_What you are asked to do_
Look in the material below for the line holding "Runtime.v takes from". Set it down exactly, with each later line up to and including the line holding "From stdpp Require".

_Data for the task_
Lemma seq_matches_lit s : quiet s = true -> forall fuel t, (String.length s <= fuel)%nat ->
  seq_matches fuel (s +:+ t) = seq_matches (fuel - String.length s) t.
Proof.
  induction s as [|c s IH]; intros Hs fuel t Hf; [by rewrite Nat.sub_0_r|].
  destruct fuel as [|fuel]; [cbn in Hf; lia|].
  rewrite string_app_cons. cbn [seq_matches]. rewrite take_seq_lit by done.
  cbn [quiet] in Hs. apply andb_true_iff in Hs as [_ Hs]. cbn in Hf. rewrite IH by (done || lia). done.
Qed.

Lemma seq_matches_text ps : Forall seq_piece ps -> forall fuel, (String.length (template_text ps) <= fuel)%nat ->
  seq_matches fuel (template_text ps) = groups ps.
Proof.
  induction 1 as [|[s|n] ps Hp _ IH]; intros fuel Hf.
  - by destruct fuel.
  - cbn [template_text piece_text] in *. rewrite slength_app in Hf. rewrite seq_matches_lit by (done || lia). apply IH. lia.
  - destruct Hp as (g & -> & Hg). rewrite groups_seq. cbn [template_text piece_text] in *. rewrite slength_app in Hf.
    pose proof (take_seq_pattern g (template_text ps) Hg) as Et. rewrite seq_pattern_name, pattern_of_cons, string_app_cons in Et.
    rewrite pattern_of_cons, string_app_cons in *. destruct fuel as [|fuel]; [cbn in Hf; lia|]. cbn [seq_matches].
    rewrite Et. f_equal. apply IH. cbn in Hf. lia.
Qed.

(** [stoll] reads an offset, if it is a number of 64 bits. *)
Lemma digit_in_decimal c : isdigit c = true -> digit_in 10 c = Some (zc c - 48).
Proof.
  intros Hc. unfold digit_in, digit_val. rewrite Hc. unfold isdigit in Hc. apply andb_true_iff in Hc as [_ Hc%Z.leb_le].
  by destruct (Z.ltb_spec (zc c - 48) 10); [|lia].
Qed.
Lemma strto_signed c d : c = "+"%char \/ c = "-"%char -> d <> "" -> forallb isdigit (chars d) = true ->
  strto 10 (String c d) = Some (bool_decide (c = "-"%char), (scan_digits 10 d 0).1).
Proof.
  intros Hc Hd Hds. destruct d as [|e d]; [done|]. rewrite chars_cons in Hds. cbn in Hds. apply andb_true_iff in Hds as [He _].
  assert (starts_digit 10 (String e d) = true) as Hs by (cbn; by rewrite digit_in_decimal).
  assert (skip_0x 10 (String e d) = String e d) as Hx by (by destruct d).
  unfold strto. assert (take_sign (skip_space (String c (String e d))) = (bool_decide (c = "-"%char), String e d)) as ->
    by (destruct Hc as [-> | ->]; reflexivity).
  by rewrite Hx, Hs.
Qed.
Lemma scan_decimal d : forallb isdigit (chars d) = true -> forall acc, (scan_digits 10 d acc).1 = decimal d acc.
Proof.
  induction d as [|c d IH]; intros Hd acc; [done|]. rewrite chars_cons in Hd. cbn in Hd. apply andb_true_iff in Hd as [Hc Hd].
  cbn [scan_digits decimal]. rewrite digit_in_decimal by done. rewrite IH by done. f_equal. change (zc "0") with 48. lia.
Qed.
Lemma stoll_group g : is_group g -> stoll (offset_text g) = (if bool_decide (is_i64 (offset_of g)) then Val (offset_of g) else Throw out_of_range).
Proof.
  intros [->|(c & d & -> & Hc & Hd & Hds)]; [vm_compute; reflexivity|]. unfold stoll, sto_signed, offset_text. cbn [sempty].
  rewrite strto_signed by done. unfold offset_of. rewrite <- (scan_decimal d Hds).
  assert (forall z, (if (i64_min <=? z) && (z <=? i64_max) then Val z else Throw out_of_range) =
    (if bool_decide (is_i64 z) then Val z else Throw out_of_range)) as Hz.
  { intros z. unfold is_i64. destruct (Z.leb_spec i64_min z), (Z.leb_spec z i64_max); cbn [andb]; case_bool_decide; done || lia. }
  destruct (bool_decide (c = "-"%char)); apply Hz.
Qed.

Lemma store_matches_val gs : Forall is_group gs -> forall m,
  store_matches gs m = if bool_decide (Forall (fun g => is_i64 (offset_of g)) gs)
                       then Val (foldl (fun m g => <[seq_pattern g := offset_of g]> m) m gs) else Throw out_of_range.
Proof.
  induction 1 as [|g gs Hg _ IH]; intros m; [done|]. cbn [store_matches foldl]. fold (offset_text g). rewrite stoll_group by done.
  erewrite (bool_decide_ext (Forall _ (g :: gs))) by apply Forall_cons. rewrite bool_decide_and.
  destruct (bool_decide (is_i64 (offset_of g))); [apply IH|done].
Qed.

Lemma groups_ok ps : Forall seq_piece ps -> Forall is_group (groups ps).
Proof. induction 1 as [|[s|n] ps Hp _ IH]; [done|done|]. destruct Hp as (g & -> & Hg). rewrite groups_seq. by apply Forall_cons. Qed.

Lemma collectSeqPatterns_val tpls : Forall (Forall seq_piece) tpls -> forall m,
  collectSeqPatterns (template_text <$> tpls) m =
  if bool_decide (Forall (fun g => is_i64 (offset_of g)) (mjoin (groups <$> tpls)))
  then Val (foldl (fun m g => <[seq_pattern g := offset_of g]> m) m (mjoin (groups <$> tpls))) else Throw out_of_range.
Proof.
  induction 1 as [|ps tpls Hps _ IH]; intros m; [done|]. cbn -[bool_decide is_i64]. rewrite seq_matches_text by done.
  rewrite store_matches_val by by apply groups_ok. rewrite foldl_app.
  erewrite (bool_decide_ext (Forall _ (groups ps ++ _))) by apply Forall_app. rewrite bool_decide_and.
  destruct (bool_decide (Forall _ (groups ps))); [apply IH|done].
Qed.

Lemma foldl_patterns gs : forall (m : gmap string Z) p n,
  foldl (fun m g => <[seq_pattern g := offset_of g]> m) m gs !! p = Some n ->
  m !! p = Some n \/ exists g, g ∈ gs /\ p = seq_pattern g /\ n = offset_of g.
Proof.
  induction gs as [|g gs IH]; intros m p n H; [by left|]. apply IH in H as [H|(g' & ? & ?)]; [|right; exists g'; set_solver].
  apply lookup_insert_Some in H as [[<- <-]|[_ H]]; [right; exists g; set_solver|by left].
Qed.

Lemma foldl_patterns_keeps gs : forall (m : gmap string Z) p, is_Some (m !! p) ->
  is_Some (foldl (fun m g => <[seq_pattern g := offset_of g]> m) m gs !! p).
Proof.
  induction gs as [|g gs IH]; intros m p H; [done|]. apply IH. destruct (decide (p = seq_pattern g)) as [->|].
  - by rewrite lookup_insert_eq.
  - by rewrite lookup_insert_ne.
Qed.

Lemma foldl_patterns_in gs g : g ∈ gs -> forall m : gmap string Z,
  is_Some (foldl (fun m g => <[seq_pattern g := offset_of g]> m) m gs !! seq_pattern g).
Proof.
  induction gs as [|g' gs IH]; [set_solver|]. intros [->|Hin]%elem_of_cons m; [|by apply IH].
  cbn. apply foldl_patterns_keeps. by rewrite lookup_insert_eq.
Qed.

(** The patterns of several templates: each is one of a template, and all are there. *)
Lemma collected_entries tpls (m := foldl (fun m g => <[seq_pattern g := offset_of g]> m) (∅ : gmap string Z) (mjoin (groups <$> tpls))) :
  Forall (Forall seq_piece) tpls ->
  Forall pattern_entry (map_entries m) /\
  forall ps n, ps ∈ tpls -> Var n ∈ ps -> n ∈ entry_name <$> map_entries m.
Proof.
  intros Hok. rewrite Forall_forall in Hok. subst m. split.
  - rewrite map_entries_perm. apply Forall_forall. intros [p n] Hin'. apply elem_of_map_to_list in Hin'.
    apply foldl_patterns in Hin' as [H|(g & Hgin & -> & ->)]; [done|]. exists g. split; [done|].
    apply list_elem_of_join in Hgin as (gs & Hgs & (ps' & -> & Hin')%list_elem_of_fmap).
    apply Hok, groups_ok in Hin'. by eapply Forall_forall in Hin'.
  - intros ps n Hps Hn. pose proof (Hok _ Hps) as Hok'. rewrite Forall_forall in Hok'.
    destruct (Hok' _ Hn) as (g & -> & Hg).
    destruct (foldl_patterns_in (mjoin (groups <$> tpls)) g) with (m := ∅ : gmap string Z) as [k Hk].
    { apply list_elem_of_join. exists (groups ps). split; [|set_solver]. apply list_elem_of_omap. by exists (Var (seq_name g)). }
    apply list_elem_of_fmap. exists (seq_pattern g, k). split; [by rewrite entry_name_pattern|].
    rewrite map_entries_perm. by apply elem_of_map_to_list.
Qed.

--

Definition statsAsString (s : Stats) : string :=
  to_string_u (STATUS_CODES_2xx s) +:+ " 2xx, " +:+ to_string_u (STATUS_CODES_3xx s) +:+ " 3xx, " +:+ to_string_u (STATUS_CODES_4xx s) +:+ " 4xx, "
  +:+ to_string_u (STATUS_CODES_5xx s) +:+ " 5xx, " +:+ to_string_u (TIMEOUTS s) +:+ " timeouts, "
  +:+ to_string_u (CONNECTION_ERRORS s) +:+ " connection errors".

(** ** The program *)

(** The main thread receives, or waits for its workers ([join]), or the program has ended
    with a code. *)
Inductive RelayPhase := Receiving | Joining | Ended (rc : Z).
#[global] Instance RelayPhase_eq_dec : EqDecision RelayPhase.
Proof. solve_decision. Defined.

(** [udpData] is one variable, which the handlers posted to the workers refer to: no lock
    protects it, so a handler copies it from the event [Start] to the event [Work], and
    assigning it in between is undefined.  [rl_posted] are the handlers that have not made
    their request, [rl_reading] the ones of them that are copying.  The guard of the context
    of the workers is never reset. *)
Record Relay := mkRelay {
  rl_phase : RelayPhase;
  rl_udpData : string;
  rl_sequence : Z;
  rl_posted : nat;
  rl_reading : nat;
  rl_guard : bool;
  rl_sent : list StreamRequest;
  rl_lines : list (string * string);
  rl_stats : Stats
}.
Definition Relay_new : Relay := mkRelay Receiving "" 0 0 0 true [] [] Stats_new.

...

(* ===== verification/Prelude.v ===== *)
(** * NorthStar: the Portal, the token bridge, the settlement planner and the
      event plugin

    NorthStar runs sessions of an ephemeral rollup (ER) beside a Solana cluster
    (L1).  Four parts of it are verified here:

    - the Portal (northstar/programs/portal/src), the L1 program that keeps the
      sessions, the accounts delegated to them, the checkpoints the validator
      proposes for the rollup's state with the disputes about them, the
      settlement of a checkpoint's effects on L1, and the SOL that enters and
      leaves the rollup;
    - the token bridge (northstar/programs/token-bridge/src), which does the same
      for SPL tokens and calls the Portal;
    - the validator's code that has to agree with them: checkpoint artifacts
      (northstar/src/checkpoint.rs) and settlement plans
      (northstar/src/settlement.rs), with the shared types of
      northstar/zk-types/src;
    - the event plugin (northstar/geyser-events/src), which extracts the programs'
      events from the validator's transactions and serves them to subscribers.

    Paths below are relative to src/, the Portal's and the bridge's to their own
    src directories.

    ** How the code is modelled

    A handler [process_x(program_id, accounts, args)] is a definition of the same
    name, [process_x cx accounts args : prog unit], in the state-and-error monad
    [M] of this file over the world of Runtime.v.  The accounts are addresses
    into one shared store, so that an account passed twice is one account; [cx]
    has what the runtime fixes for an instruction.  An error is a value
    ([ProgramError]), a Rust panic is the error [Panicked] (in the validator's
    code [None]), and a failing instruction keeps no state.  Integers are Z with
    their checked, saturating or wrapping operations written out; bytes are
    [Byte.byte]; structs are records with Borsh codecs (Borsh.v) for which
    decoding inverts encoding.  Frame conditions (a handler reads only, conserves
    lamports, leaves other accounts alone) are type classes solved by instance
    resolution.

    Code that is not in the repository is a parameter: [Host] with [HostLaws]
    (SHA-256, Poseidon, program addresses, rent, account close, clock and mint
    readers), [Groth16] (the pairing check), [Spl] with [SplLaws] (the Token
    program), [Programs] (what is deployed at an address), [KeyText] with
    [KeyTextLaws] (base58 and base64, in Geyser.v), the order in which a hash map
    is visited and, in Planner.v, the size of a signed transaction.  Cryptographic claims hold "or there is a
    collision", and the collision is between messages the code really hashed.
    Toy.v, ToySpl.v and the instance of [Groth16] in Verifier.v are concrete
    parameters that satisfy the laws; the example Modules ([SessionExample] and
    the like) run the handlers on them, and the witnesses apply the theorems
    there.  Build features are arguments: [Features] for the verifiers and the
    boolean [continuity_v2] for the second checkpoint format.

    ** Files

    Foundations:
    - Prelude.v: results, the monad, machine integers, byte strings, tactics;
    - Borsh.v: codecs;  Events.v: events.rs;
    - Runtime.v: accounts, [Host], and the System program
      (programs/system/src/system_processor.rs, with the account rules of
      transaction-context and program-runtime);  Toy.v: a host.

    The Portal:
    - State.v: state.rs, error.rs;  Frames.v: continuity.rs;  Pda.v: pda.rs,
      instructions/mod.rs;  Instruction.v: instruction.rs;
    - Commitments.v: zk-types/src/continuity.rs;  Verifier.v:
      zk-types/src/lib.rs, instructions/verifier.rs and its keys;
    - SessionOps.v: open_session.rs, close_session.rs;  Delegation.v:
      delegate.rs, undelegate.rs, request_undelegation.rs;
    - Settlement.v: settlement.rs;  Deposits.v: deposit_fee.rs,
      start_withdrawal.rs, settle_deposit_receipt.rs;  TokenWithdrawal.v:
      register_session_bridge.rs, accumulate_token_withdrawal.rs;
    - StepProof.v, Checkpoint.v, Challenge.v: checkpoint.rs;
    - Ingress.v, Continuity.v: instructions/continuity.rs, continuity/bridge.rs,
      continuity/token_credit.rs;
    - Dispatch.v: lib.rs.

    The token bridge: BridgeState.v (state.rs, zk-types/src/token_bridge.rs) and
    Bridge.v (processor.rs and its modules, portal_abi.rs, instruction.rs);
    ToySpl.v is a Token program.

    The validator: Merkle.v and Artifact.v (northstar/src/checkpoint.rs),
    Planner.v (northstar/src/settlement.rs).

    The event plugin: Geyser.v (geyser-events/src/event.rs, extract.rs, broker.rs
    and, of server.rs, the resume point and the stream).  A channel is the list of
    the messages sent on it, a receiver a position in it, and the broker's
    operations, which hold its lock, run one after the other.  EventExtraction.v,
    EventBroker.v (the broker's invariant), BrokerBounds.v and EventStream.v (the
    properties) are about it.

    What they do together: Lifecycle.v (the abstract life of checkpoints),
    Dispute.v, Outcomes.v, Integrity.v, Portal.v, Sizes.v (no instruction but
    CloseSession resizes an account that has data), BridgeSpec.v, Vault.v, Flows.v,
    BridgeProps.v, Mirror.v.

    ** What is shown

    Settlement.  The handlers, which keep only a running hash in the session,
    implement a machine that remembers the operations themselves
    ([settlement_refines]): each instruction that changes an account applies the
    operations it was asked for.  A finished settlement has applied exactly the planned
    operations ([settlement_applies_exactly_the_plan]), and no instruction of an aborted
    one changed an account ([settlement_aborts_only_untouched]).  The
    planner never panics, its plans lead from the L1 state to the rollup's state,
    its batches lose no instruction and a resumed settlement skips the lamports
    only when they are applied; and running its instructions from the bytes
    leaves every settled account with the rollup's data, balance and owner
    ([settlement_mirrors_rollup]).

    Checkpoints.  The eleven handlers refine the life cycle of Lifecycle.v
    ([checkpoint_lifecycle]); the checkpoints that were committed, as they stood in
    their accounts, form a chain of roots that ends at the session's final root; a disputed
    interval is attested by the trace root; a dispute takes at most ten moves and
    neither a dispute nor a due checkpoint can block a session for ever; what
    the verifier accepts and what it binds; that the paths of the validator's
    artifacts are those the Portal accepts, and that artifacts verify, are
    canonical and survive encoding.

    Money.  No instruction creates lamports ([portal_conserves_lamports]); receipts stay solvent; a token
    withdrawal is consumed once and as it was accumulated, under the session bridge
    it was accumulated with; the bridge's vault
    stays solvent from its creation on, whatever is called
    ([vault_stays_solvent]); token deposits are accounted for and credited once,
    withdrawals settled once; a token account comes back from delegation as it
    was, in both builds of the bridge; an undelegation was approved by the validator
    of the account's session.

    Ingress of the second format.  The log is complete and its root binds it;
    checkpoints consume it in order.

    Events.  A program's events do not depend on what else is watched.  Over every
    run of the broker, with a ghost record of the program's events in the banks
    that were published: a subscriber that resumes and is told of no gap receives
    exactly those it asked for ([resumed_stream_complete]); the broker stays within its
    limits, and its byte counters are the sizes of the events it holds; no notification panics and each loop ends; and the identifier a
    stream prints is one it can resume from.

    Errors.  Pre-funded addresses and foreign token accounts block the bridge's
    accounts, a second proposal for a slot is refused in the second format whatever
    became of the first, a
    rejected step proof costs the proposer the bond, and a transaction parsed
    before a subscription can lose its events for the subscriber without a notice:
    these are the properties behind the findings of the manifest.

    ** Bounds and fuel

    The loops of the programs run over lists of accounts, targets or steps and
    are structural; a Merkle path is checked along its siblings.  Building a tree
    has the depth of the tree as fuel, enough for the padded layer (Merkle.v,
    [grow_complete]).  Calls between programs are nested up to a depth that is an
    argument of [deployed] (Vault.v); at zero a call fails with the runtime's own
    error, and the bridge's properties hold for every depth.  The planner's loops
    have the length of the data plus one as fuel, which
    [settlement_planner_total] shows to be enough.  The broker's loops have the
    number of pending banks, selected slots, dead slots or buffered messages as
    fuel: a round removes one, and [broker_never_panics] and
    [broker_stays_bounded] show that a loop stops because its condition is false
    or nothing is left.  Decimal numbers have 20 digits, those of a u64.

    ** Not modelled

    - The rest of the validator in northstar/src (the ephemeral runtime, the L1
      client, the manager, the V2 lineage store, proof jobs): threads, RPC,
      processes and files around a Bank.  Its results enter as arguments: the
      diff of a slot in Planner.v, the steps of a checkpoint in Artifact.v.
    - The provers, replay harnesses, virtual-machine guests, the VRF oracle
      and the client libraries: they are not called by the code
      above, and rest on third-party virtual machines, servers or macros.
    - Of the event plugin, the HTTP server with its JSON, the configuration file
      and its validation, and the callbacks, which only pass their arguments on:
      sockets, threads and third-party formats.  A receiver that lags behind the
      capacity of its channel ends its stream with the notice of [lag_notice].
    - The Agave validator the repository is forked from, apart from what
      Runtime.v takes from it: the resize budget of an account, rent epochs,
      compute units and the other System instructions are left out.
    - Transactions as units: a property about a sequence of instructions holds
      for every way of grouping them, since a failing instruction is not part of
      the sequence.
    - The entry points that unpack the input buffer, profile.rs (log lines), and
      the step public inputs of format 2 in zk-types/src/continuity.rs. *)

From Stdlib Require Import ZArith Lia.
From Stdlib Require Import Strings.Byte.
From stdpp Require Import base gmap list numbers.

_Worked solution_
      Runtime.v takes from it: the resize budget of an account, rent epochs,
      compute units and the other System instructions are left out.
    - Transactions as units: a property about a sequence of instructions holds
      for every way of grouping them, since a failing instruction is not part of
      the sequence.
    - The entry points that unpack the input buffer, profile.rs (log lines), and
      the step public inputs of format 2 in zk-types/src/continuity.rs. *)

From Stdlib Require Import ZArith Lia.
From Stdlib Require Import Strings.Byte.
From stdpp Require Import base gmap list numbers.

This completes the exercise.